Start of SOURCE DATA
Definition DEFAULT_QUEUE_NAME : string := "workflow-steps".

(** [WorkflowRuntime::builder]. *)
Definition runtime_builder : WorkflowRuntimeBuilder :=
  mkRuntimeBuilder DEFAULT_QUEUE_NAME None None 16 (from_millis 250) None None false None.

Definition with_terminal_hook (h : TerminalHook) (b : WorkflowRuntimeBuilder) : WorkflowRuntimeBuilder :=
  mkRuntimeBuilder (wb_queue_name b) (wb_memo_prefix b) (Some h) (wb_max_concurrent_steps b)
    (wb_poll_interval b) (wb_memo_retention b) (wb_group_retention b) (wb_step_output_replay b) (wb_control_queue b).
Definition with_queue_name (n : string) (b : WorkflowRuntimeBuilder) : WorkflowRuntimeBuilder :=
  mkRuntimeBuilder n (wb_memo_prefix b) (wb_terminal_hook b) (wb_max_concurrent_steps b)
    (wb_poll_interval b) (wb_memo_retention b) (wb_group_retention b) (wb_step_output_replay b) (wb_control_queue b).
Definition with_memo_prefix (p : string) (b : WorkflowRuntimeBuilder) : WorkflowRuntimeBuilder :=
  mkRuntimeBuilder (wb_queue_name b) (Some p) (wb_terminal_hook b) (wb_max_concurrent_steps b)
    (wb_poll_interval b) (wb_memo_retention b) (wb_group_retention b) (wb_step_output_replay b) (wb_control_queue b).
(** The setter panics on 0. *)
Definition with_max_concurrent_steps (n : nat) (b : WorkflowRuntimeBuilder) : option WorkflowRuntimeBuilder :=
  if decide (n = 0) then None
  else Some (mkRuntimeBuilder (wb_queue_name b) (wb_memo_prefix b) (wb_terminal_hook b) n
    (wb_poll_interval b) (wb_memo_retention b) (wb_group_retention b) (wb_step_output_replay b) (wb_control_queue b)).
Definition with_poll_interval (d : Duration) (b : WorkflowRuntimeBuilder) : WorkflowRuntimeBuilder :=
  mkRuntimeBuilder (wb_queue_name b) (wb_memo_prefix b) (wb_terminal_hook b) (wb_max_concurrent_steps b)
    d (wb_memo_retention b) (wb_group_retention b) (wb_step_output_replay b) (wb_control_queue b).
Definition with_memo_retention (d : Duration) (b : WorkflowRuntimeBuilder) : WorkflowRuntimeBuilder :=
  mkRuntimeBuilder (wb_queue_name b) (wb_memo_prefix b) (wb_terminal_hook b) (wb_max_concurrent_steps b)
    (wb_poll_interval b) (Some d) (wb_group_retention b) (wb_step_output_replay b) (wb_control_queue b).
Definition with_group_retention (d : Duration) (b : WorkflowRuntimeBuilder) : WorkflowRuntimeBuilder :=
  mkRuntimeBuilder (wb_queue_name b) (wb_memo_prefix b) (wb_terminal_hook b) (wb_max_concurrent_steps b)
    (wb_poll_interval b) (wb_memo_retention b) (Some d) (wb_step_output_replay b) (wb_control_queue b).
Definition with_step_output_replay (b : WorkflowRuntimeBuilder) : WorkflowRuntimeBuilder :=
  mkRuntimeBuilder (wb_queue_name b) (wb_memo_prefix b) (wb_terminal_hook b) (wb_max_concurrent_steps b)
    (wb_poll_interval b) (wb_memo_retention b) (wb_group_retention b) true (wb_control_queue b).
Definition with_control_queue (q : string) (b : WorkflowRuntimeBuilder) : WorkflowRuntimeBuilder :=
  mkRuntimeBuilder (wb_queue_name b) (wb_memo_prefix b) (wb_terminal_hook b) (wb_max_concurrent_steps b)
    (wb_poll_interval b) (wb_memo_retention b) (wb_group_retention b) (wb_step_output_replay b) (Some q).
End of SOURCE DATA
WHAT YOU WILL DO:
Take every line from the data above that holds "string" and copy it out.

TASK OUTPUT:
Definition DEFAULT_QUEUE_NAME : string := "workflow-steps".
Definition with_queue_name (n : string) (b : WorkflowRuntimeBuilder) : WorkflowRuntimeBuilder :=
Definition with_memo_prefix (p : string) (b : WorkflowRuntimeBuilder) : WorkflowRuntimeBuilder :=
Definition with_control_queue (q : string) (b : WorkflowRuntimeBuilder) : WorkflowRuntimeBuilder :=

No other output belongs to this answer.